▶ [EXERCISE OBJECTIVE] Every record, down to the last line, must be given again exactly.

----

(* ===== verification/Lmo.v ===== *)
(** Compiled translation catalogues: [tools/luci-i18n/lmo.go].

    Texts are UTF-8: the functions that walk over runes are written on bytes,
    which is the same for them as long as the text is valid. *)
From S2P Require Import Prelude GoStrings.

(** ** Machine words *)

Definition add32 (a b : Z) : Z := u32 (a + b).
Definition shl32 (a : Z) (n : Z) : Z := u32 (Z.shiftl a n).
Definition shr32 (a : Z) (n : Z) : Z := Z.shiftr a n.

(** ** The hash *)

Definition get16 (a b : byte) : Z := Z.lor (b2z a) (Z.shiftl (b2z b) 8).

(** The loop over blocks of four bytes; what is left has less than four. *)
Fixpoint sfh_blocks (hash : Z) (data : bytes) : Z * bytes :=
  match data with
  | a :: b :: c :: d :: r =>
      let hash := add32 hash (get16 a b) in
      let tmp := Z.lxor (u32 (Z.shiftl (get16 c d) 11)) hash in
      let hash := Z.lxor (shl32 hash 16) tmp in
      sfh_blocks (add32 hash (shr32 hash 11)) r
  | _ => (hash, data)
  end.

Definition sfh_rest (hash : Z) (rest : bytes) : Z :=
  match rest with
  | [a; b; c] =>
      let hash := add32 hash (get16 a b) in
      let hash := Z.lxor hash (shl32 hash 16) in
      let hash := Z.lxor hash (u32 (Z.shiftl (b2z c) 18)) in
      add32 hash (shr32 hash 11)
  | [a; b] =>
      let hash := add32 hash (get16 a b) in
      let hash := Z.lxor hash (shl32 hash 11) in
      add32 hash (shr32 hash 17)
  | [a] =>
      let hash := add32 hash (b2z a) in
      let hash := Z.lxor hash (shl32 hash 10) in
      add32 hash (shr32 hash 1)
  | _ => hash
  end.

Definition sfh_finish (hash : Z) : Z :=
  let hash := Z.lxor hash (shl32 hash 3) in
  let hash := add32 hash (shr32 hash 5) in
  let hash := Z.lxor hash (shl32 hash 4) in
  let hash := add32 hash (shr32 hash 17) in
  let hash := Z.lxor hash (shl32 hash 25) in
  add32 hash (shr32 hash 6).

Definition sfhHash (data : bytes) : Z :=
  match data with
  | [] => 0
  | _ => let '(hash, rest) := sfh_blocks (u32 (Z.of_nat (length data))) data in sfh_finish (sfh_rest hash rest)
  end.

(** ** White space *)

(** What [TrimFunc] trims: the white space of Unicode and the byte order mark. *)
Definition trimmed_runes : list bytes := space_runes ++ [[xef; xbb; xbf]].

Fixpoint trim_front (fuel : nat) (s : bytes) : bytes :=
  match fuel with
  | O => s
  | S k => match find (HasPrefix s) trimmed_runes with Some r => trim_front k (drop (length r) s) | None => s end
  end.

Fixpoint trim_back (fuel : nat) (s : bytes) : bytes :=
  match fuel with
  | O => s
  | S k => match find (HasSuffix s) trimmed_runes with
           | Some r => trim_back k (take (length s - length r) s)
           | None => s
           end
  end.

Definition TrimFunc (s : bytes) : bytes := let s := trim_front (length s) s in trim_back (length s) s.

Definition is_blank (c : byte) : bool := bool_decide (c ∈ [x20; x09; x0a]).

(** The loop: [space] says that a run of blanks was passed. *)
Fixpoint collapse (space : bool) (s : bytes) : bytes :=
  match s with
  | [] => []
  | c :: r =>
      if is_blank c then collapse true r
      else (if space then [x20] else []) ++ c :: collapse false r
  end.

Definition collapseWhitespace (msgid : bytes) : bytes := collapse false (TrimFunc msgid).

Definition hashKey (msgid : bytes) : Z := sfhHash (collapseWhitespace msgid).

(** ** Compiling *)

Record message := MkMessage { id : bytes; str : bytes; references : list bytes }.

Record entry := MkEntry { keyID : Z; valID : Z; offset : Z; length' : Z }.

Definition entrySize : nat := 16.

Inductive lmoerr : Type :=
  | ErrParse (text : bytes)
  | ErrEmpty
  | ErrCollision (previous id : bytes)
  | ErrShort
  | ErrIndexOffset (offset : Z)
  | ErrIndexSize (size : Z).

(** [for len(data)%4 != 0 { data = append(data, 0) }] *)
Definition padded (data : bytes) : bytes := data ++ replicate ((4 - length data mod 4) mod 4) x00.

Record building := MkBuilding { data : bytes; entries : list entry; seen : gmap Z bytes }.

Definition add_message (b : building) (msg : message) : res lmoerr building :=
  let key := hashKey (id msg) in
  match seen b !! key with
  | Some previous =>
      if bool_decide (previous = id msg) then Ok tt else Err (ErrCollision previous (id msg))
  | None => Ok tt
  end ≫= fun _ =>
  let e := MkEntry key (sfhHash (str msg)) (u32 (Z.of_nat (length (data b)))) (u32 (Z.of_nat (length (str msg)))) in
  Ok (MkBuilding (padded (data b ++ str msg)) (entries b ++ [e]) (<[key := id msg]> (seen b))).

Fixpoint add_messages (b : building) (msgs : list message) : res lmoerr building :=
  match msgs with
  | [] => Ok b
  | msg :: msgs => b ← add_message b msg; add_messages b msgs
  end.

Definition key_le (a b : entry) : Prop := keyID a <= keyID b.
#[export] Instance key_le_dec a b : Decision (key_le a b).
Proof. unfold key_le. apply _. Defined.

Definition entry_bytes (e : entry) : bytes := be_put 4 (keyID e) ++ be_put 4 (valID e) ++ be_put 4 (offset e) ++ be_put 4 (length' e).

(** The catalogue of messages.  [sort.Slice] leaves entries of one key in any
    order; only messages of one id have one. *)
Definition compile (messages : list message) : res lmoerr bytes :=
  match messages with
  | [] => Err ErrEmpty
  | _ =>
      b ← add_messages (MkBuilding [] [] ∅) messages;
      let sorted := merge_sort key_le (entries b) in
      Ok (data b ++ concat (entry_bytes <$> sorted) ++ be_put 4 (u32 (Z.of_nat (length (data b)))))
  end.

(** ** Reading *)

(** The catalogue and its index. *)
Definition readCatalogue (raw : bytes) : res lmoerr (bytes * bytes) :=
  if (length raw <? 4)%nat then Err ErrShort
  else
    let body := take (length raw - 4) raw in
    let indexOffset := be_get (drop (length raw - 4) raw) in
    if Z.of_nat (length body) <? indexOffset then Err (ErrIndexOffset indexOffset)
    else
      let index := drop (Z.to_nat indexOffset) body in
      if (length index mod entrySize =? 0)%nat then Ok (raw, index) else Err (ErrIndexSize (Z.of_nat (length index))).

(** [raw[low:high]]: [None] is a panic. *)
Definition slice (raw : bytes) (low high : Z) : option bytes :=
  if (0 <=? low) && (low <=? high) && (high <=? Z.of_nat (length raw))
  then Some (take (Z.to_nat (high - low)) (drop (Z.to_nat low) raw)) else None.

----

▶ [WRITTEN ANSWER]
(* ===== verification/Lmo.v ===== *)
(** Compiled translation catalogues: [tools/luci-i18n/lmo.go].

    Texts are UTF-8: the functions that walk over runes are written on bytes,
    which is the same for them as long as the text is valid. *)
From S2P Require Import Prelude GoStrings.

(** ** Machine words *)

Definition add32 (a b : Z) : Z := u32 (a + b).
Definition shl32 (a : Z) (n : Z) : Z := u32 (Z.shiftl a n).
Definition shr32 (a : Z) (n : Z) : Z := Z.shiftr a n.

(** ** The hash *)

Definition get16 (a b : byte) : Z := Z.lor (b2z a) (Z.shiftl (b2z b) 8).

(** The loop over blocks of four bytes; what is left has less than four. *)
Fixpoint sfh_blocks (hash : Z) (data : bytes) : Z * bytes :=
  match data with
  | a :: b :: c :: d :: r =>
      let hash := add32 hash (get16 a b) in
      let tmp := Z.lxor (u32 (Z.shiftl (get16 c d) 11)) hash in
      let hash := Z.lxor (shl32 hash 16) tmp in
      sfh_blocks (add32 hash (shr32 hash 11)) r
  | _ => (hash, data)
  end.

Definition sfh_rest (hash : Z) (rest : bytes) : Z :=
  match rest with
  | [a; b; c] =>
      let hash := add32 hash (get16 a b) in
      let hash := Z.lxor hash (shl32 hash 16) in
      let hash := Z.lxor hash (u32 (Z.shiftl (b2z c) 18)) in
      add32 hash (shr32 hash 11)
  | [a; b] =>
      let hash := add32 hash (get16 a b) in
      let hash := Z.lxor hash (shl32 hash 11) in
      add32 hash (shr32 hash 17)
  | [a] =>
      let hash := add32 hash (b2z a) in
      let hash := Z.lxor hash (shl32 hash 10) in
      add32 hash (shr32 hash 1)
  | _ => hash
  end.

Definition sfh_finish (hash : Z) : Z :=
  let hash := Z.lxor hash (shl32 hash 3) in
  let hash := add32 hash (shr32 hash 5) in
  let hash := Z.lxor hash (shl32 hash 4) in
  let hash := add32 hash (shr32 hash 17) in
  let hash := Z.lxor hash (shl32 hash 25) in
  add32 hash (shr32 hash 6).

Definition sfhHash (data : bytes) : Z :=
  match data with
  | [] => 0
  | _ => let '(hash, rest) := sfh_blocks (u32 (Z.of_nat (length data))) data in sfh_finish (sfh_rest hash rest)
  end.

(** ** White space *)

(** What [TrimFunc] trims: the white space of Unicode and the byte order mark. *)
Definition trimmed_runes : list bytes := space_runes ++ [[xef; xbb; xbf]].

Fixpoint trim_front (fuel : nat) (s : bytes) : bytes :=
  match fuel with
  | O => s
  | S k => match find (HasPrefix s) trimmed_runes with Some r => trim_front k (drop (length r) s) | None => s end
  end.

Fixpoint trim_back (fuel : nat) (s : bytes) : bytes :=
  match fuel with
  | O => s
  | S k => match find (HasSuffix s) trimmed_runes with
           | Some r => trim_back k (take (length s - length r) s)
           | None => s
           end
  end.

Definition TrimFunc (s : bytes) : bytes := let s := trim_front (length s) s in trim_back (length s) s.

Definition is_blank (c : byte) : bool := bool_decide (c ∈ [x20; x09; x0a]).

(** The loop: [space] says that a run of blanks was passed. *)
Fixpoint collapse (space : bool) (s : bytes) : bytes :=
  match s with
  | [] => []
  | c :: r =>
      if is_blank c then collapse true r
      else (if space then [x20] else []) ++ c :: collapse false r
  end.

Definition collapseWhitespace (msgid : bytes) : bytes := collapse false (TrimFunc msgid).

Definition hashKey (msgid : bytes) : Z := sfhHash (collapseWhitespace msgid).

(** ** Compiling *)

Record message := MkMessage { id : bytes; str : bytes; references : list bytes }.

Record entry := MkEntry { keyID : Z; valID : Z; offset : Z; length' : Z }.

Definition entrySize : nat := 16.

Inductive lmoerr : Type :=
  | ErrParse (text : bytes)
  | ErrEmpty
  | ErrCollision (previous id : bytes)
  | ErrShort
  | ErrIndexOffset (offset : Z)
  | ErrIndexSize (size : Z).

(** [for len(data)%4 != 0 { data = append(data, 0) }] *)
Definition padded (data : bytes) : bytes := data ++ replicate ((4 - length data mod 4) mod 4) x00.

Record building := MkBuilding { data : bytes; entries : list entry; seen : gmap Z bytes }.

Definition add_message (b : building) (msg : message) : res lmoerr building :=
  let key := hashKey (id msg) in
  match seen b !! key with
  | Some previous =>
      if bool_decide (previous = id msg) then Ok tt else Err (ErrCollision previous (id msg))
  | None => Ok tt
  end ≫= fun _ =>
  let e := MkEntry key (sfhHash (str msg)) (u32 (Z.of_nat (length (data b)))) (u32 (Z.of_nat (length (str msg)))) in
  Ok (MkBuilding (padded (data b ++ str msg)) (entries b ++ [e]) (<[key := id msg]> (seen b))).

Fixpoint add_messages (b : building) (msgs : list message) : res lmoerr building :=
  match msgs with
  | [] => Ok b
  | msg :: msgs => b ← add_message b msg; add_messages b msgs
  end.

Definition key_le (a b : entry) : Prop := keyID a <= keyID b.
#[export] Instance key_le_dec a b : Decision (key_le a b).
Proof. unfold key_le. apply _. Defined.

Definition entry_bytes (e : entry) : bytes := be_put 4 (keyID e) ++ be_put 4 (valID e) ++ be_put 4 (offset e) ++ be_put 4 (length' e).

(** The catalogue of messages.  [sort.Slice] leaves entries of one key in any
    order; only messages of one id have one. *)
Definition compile (messages : list message) : res lmoerr bytes :=
  match messages with
  | [] => Err ErrEmpty
  | _ =>
      b ← add_messages (MkBuilding [] [] ∅) messages;
      let sorted := merge_sort key_le (entries b) in
      Ok (data b ++ concat (entry_bytes <$> sorted) ++ be_put 4 (u32 (Z.of_nat (length (data b)))))
  end.

(** ** Reading *)

(** The catalogue and its index. *)
Definition readCatalogue (raw : bytes) : res lmoerr (bytes * bytes) :=
  if (length raw <? 4)%nat then Err ErrShort
  else
    let body := take (length raw - 4) raw in
    let indexOffset := be_get (drop (length raw - 4) raw) in
    if Z.of_nat (length body) <? indexOffset then Err (ErrIndexOffset indexOffset)
    else
      let index := drop (Z.to_nat indexOffset) body in
      if (length index mod entrySize =? 0)%nat then Ok (raw, index) else Err (ErrIndexSize (Z.of_nat (length index))).

(** [raw[low:high]]: [None] is a panic. *)
Definition slice (raw : bytes) (low high : Z) : option bytes :=
  if (0 <=? low) && (low <=? high) && (high <=? Z.of_nat (length raw))
  then Some (take (Z.to_nat (high - low)) (drop (Z.to_nat low) raw)) else None.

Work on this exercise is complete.